Now that GDP has become almost as meaningless an economic indicator as the unemployment rate (which at 5.1% is lower than China’s but just happens to ignore tens of millions of potential workers who have given up hope to find a job and countless “disabled” individuals), and a few heavy snowfalls are sufficient to get economists clamoring for (and getting) double seasonal adjustments, many ask if there is another, more accurate way, of estimating US economic output.

The answer is: yes, there is – it’s called “real economic output”, and it is a released by the BLS every quarter, as a product of productivity, hours worked, and compensation and then applying a deflator adjustment.

This is perhaps an even more accurate indication of the true state of the US domestic economy considering all the complaints by the Fed over the state of the global economy and eliminate the “noise” from trade which has been depressing GDP for quarters.

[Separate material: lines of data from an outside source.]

(* ===== verification/Frames.v ===== *)
(** * Physical frames (os/src/mm/frame_allocator.rs)

    [FrameAllocator] is the trait of the source, [FrameAllocatorSpec] what the
    page tables rely on, and [StackFrameAllocator] the implementation.  The
    kernel runs on an identity mapping, so a physical page is a page of [ram]. *)

From S2P Require Import Prelude Address.

Definition page_len : nat := 4096.
Definition zero_page : list byte := replicate page_len Byte.x00.

(** [Vec::pop]. *)
Definition vec_pop {A} (l : list A) : option (A * list A) :=
  x ← last l; Some (x, take (pred (length l)) l).

(** ** The trait *)
Class FrameAllocator (F : Type) := {
  fa_new : F;
  fa_alloc : F -> option PhysPageNum * F;
  fa_dealloc : PhysPageNum -> F -> result F;
}.

(** The frames of [[lo, hi)] are managed; those of [A] are in use. *)
Class FrameAllocatorSpec (F : Type) `{FrameAllocator F} := {
  fa_inv : F -> Z -> Z -> gset Z -> Prop;
  fa_range f lo hi A : fa_inv f lo hi A ->
    0 <= lo <= hi /\ hi <= 2 ^ 44 /\ forall p, p ∈ A -> lo <= p < hi;
  fa_alloc_some f lo hi A : fa_inv f lo hi A -> Z.of_nat (size A) < hi - lo ->
    exists p f', fa_alloc f = (Some p, f') /\ (p ∉ A) /\ lo <= p < hi /\ fa_inv f' lo hi ({[p]} ∪ A);
  fa_alloc_none f lo hi A : fa_inv f lo hi A -> Z.of_nat (size A) = hi - lo -> fa_alloc f = (None, f);
  fa_dealloc_ok f lo hi A p : fa_inv f lo hi A -> p ∈ A ->
    exists f', fa_dealloc p f = Ok f' /\ fa_inv f' lo hi (A ∖ {[p]});
  fa_dealloc_bad f lo hi A p : fa_inv f lo hi A -> lo <= p -> p ∉ A -> fa_dealloc p f = Fail Panic;
}.

(** ** The implementation *)
Record StackFrameAllocator := mkStack {
  current : Z;
  end_ : Z;
  recycled : list Z;
}.

Definition stack_new : StackFrameAllocator := mkStack 0 0 [].

Definition stack_init (l r : PhysPageNum) (self : StackFrameAllocator) : StackFrameAllocator :=
  mkStack l r (recycled self).

Definition stack_alloc (self : StackFrameAllocator) : option PhysPageNum * StackFrameAllocator :=
  match vec_pop (recycled self) with
  | Some (ppn, recycled') => (Some (ppn_from ppn), mkStack (current self) (end_ self) recycled')
  | None =>
      if current self =? end_ self then (None, self) else
      let self := mkStack (w64 (current self + 1)) (end_ self) (recycled self) in
      (Some (ppn_from (w64 (current self - 1))), self)
  end.

Definition stack_dealloc (ppn : PhysPageNum) (self : StackFrameAllocator) : result StackFrameAllocator :=
  (* validity check *)
  if (current self <=? ppn) || bool_decide (ppn ∈ recycled self) then Fail Panic else
  (* recycle *)
  Ok (mkStack (current self) (end_ self) (recycled self ++ [ppn])).

#[global] Instance stack_frames : FrameAllocator StackFrameAllocator := {
  fa_new := stack_new;
  fa_alloc := stack_alloc;
  fa_dealloc := stack_dealloc;
}.

(** [init_frame_allocator]: the frames between the end of the kernel and the end of memory. *)
Definition init_frame_allocator (ekernel MEMORY_END : Z) (f : StackFrameAllocator) : StackFrameAllocator :=
  stack_init (ceil (pa_from ekernel)) (floor (pa_from MEMORY_END)) f.

(** ** The machine: memory and the allocator behind [FRAME_ALLOCATOR]

    Every access to the cell is one statement that calls nothing else, so the
    cell is never borrowed twice. *)
Record Machine (F : Type) := mkMachine {
  ram : gmap Z (list byte);
  allocator : F;
}.
Arguments mkMachine {F}.
Arguments ram {F}.
Arguments allocator {F}.

Section Ops.
Context {F : Type} `{FrameAllocator F}.

(** [get_bytes_array], as a read and a write of the page. *)
Definition read_page (ppn : PhysPageNum) : cmd (Machine F) (list byte) :=
  fun m => match ram m !! ppn with Some b => Ok (b, m) | None => Fail Undefined end.

Definition write_page (ppn : PhysPageNum) (b : list byte) : cmd (Machine F) unit :=
  fun m => match ram m !! ppn with
           | Some _ => Ok (tt, mkMachine (<[ppn := b]> (ram m)) (allocator m))
           | None => Fail Undefined
           end.

(** [FrameTracker::new]: page cleaning. *)
Definition tracker_new (ppn : PhysPageNum) : cmd (Machine F) PhysPageNum :=
  let* bytes_array := read_page ppn in
  write_page ppn ((fun _ => Byte.x00) <$> bytes_array);;
  ret ppn.

(** [frame_alloc] *)
Definition frame_alloc : cmd (Machine F) (option PhysPageNum) :=
  fun m =>
    let '(r, f) := fa_alloc (allocator m) in
    let m := mkMachine (ram m) f in
    match r with
    | Some ppn => (let* ppn := tracker_new ppn in ret (Some ppn)) m
    | None => Ok (None, m)
    end.

(** [frame_dealloc], also the [drop] of a [FrameTracker]. *)
Definition frame_dealloc (ppn : PhysPageNum) : cmd (Machine F) unit :=
  fun m => match fa_dealloc ppn (allocator m) with
           | Ok f => Ok (tt, mkMachine (ram m) f)
           | Fail e => Fail e
           end.

(** A vector of trackers goes out of scope: its elements are dropped in order. *)
Definition drop_frames (ppns : list PhysPageNum) : cmd (Machine F) unit :=
  for_each ppns (fun ppn _ => frame_dealloc ppn) tt.

End Ops.

(** * Lemmas *)
Lemma vec_pop_snoc {A} (l : list A) x : vec_pop (l ++ [x]) = Some (x, l).
Proof.
  unfold vec_pop. rewrite last_snoc. cbn [mbind option_bind]. rewrite length_app. simpl length.
  rewrite Nat.add_1_r. simpl pred. by rewrite take_app_length.
Qed.

Lemma vec_pop_inv {A} (l : list A) : match vec_pop l with Some (x, l') => l = l' ++ [x] | None => l = [] end.
Proof.
  destruct l as [|x l] using rev_ind; [done|]. by rewrite vec_pop_snoc.
Qed.

(** ** The stack allocator keeps its contract *)
Record stack_inv (f : StackFrameAllocator) (lo hi : Z) (A : gset Z) : Prop := {
  st_end : end_ f = hi;
  st_bounds : 0 <= lo <= current f /\ current f <= hi;
  st_width : hi <= 2 ^ 44;
  st_nodup : NoDup (recycled f);
  st_recycled p : p ∈ recycled f -> lo <= p < current f;
  st_used p : p ∈ A <-> lo <= p < current f /\ p ∉ recycled f;
}.

Lemma stack_count f lo hi A : stack_inv f lo hi A ->
  Z.of_nat (size A) + zlen (recycled f) = current f - lo.
Proof.
  intros [_ Hb _ Hnd Hr Hu].
  assert (Hp : A ∪ list_to_set (recycled f) = list_to_set (seqZ lo (current f - lo))).
  { apply set_eq. intros p. rewrite elem_of_union, !elem_of_list_to_set, elem_of_seqZ, Hu.
    split; [intros [[? ?]|?%Hr]; lia|]. intros ?. destruct (decide (p ∈ recycled f)); [by right|left].
    split; [lia|done]. }
  apply (f_equal size) in Hp. rewrite size_union in Hp by (intros p; rewrite elem_of_list_to_set, Hu; naive_solver).
  rewrite !size_list_to_set in Hp by (done || apply NoDup_seqZ). rewrite length_seqZ in Hp. unfold zlen. lia.
Qed.

Lemma stack_alloc_fresh f lo hi A : stack_inv f lo hi A -> recycled f = [] -> current f <> hi ->
  stack_alloc f = (Some (current f), mkStack (current f + 1) hi []) /\
  stack_inv (mkStack (current f + 1) hi []) lo hi ({[current f]} ∪ A).
Proof.
  intros [He Hb Hw Hnd Hr Hu] Hn Hc. split.
  - unfold stack_alloc. rewrite Hn, He. simpl. rewrite (proj2 (Z.eqb_neq _ _) Hc). cbn [current].
    rewrite (w64_small (_ + 1)) by lia. rewrite w64_small by lia. rewrite ppn_from_mod, Z.mod_small by lia.
    do 2 f_equal. lia.
  - split; simpl; [done|lia|done|constructor|by intros p ?%not_elem_of_nil|]. intros p.
    rewrite elem_of_union, elem_of_singleton, Hu, Hn. split.
    + intros [->|[? ?]]; (split; [lia|apply not_elem_of_nil]).
    + intros [? ?]. destruct (decide (p = current f)); [by left|right]. split; [lia|apply not_elem_of_nil].
Qed.

Lemma stack_alloc_recycled f lo hi A p l : stack_inv f lo hi A -> recycled f = l ++ [p] ->
  stack_alloc f = (Some p, mkStack (current f) hi l) /\ (p ∉ A) /\ lo <= p < current f /\
  stack_inv (mkStack (current f) hi l) lo hi ({[p]} ∪ A).
Proof.
  intros [He Hb Hw Hnd Hr Hu] Hn. rewrite Hn in *.
  assert (Hp : lo <= p < current f) by (apply Hr; set_solver).
  apply NoDup_app in Hnd as (Hnd & Hdis & _).
  split_and!; [|rewrite Hu; set_solver|lia|lia|].
  - unfold stack_alloc. rewrite Hn, vec_pop_snoc, He, ppn_from_mod, Z.mod_small by lia. done.
  - split; simpl; [done|done|done|done|intros q Hq; apply Hr; set_solver|]. intros q.
    rewrite elem_of_union, elem_of_singleton, Hu, elem_of_app, list_elem_of_singleton. split.
    + intros [->|?]; [|naive_solver]. split; [done|]. intros Hin. apply (Hdis p Hin). set_solver.
    + destruct (decide (q = p)); naive_solver.
Qed.

Lemma stack_dealloc_spec f lo hi A p : stack_inv f lo hi A -> lo <= p ->
  stack_dealloc p f = if decide (p ∈ A) then Ok (mkStack (current f) hi (recycled f ++ [p])) else Fail Panic.
Proof.
  intros [He Hb Hw Hnd Hr Hu] Hp. unfold stack_dealloc. rewrite He.
  destruct (decide (p ∈ A)) as [Hin|Hin]; rewrite Hu in Hin.
  - destruct (Z.leb_spec (current f) p); [lia|]. rewrite bool_decide_false by naive_solver. done.
  - destruct (Z.leb_spec (current f) p); [done|]. rewrite bool_decide_true; [done|].
    destruct (decide (p ∈ recycled f)); [done|]. exfalso. apply Hin. by split.
Qed.

#[global, refine] Instance stack_frames_spec : FrameAllocatorSpec StackFrameAllocator := {
  fa_inv := stack_inv;
}.
Proof.
  - intros f lo hi A [? ? ? ? ? Hu]. split_and!; [lia..|]. intros p ?%Hu. lia.
  - intros f lo hi A Hinv Hsz. pose proof (stack_count _ _ _ _ Hinv) as Hc. pose proof Hinv as [_ Hb _ _ _ Hu].
    pose proof (vec_pop_inv (recycled f)) as Hr. destruct (vec_pop (recycled f)) as [[p l]|]; last first.
    + rewrite Hr in Hc. change (zlen []) with 0 in Hc.
      destruct (stack_alloc_fresh f lo hi A Hinv Hr) as [E Hinv']; [lia|]. eexists _, _.
      split_and!; [exact E|rewrite Hu; lia|lia|lia|done].
    + destruct (stack_alloc_recycled f lo hi A p l Hinv Hr) as (E & Hp & Hlt & Hinv').
      eexists _, _. split_and!; [exact E|done|lia|lia|done].
  - intros f lo hi A Hinv Hsz. pose proof (stack_count _ _ _ _ Hinv) as Hc. pose proof Hinv as [He Hb _ _ _ _].
    unfold zlen in Hc. assert (recycled f = []) as Hr by (apply length_zero_iff_nil; lia).
    cbn [fa_alloc stack_frames]. unfold stack_alloc. rewrite Hr, He. simpl. rewrite Hr in Hc. simpl in Hc.
    destruct (Z.eqb_spec (current f) hi); [done|lia].
  - intros f lo hi A p Hinv Hp. pose proof Hinv as [He Hb Hw Hnd Hr Hu]. apply Hu in Hp as Hp'.
    eexists. split; [cbn [fa_dealloc stack_frames]; rewrite (stack_dealloc_spec f lo hi A) by (done || lia);
      by rewrite decide_True|].
    split; simpl; [done|done|done| | |].
    + apply NoDup_app. split_and!; [done| |apply NoDup_singleton]. intros x Hx ->%list_elem_of_singleton. naive_solver.
    + intros x [?|Hx%list_elem_of_singleton]%elem_of_app; [by apply Hr|subst; lia].
    + intros x. rewrite elem_of_difference, elem_of_singleton, elem_of_app, list_elem_of_singleton, Hu. naive_solver.
  - intros f lo hi A p Hinv Hlo Hp. cbn [fa_dealloc stack_frames]. rewrite (stack_dealloc_spec f lo hi A) by done.
    by rewrite decide_False.
Defined.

Unfortunately, what the real output data reveals is not pretty. Rising by 2.3% Y/Y in Q3, this was not only down substantially from 3.4% in Q3 and 3.5% in Q1, but this was the weakest increase since Q1 2014!

But wait, there’s more.As Newedge strategist Brad Wishak points out “for the last 20 years at least, a 285k 5-month Mov. Avg in the MoM Change in nonfarm payrolls has signaled the top in job creation for that cycle. This is shown in the chart below.”

So on one hand we have US output growth slowing by a third in one quarter, on the other we may have peaked in the job creation cycle, and somehow Yellen is 6 weeks away from hiking rates?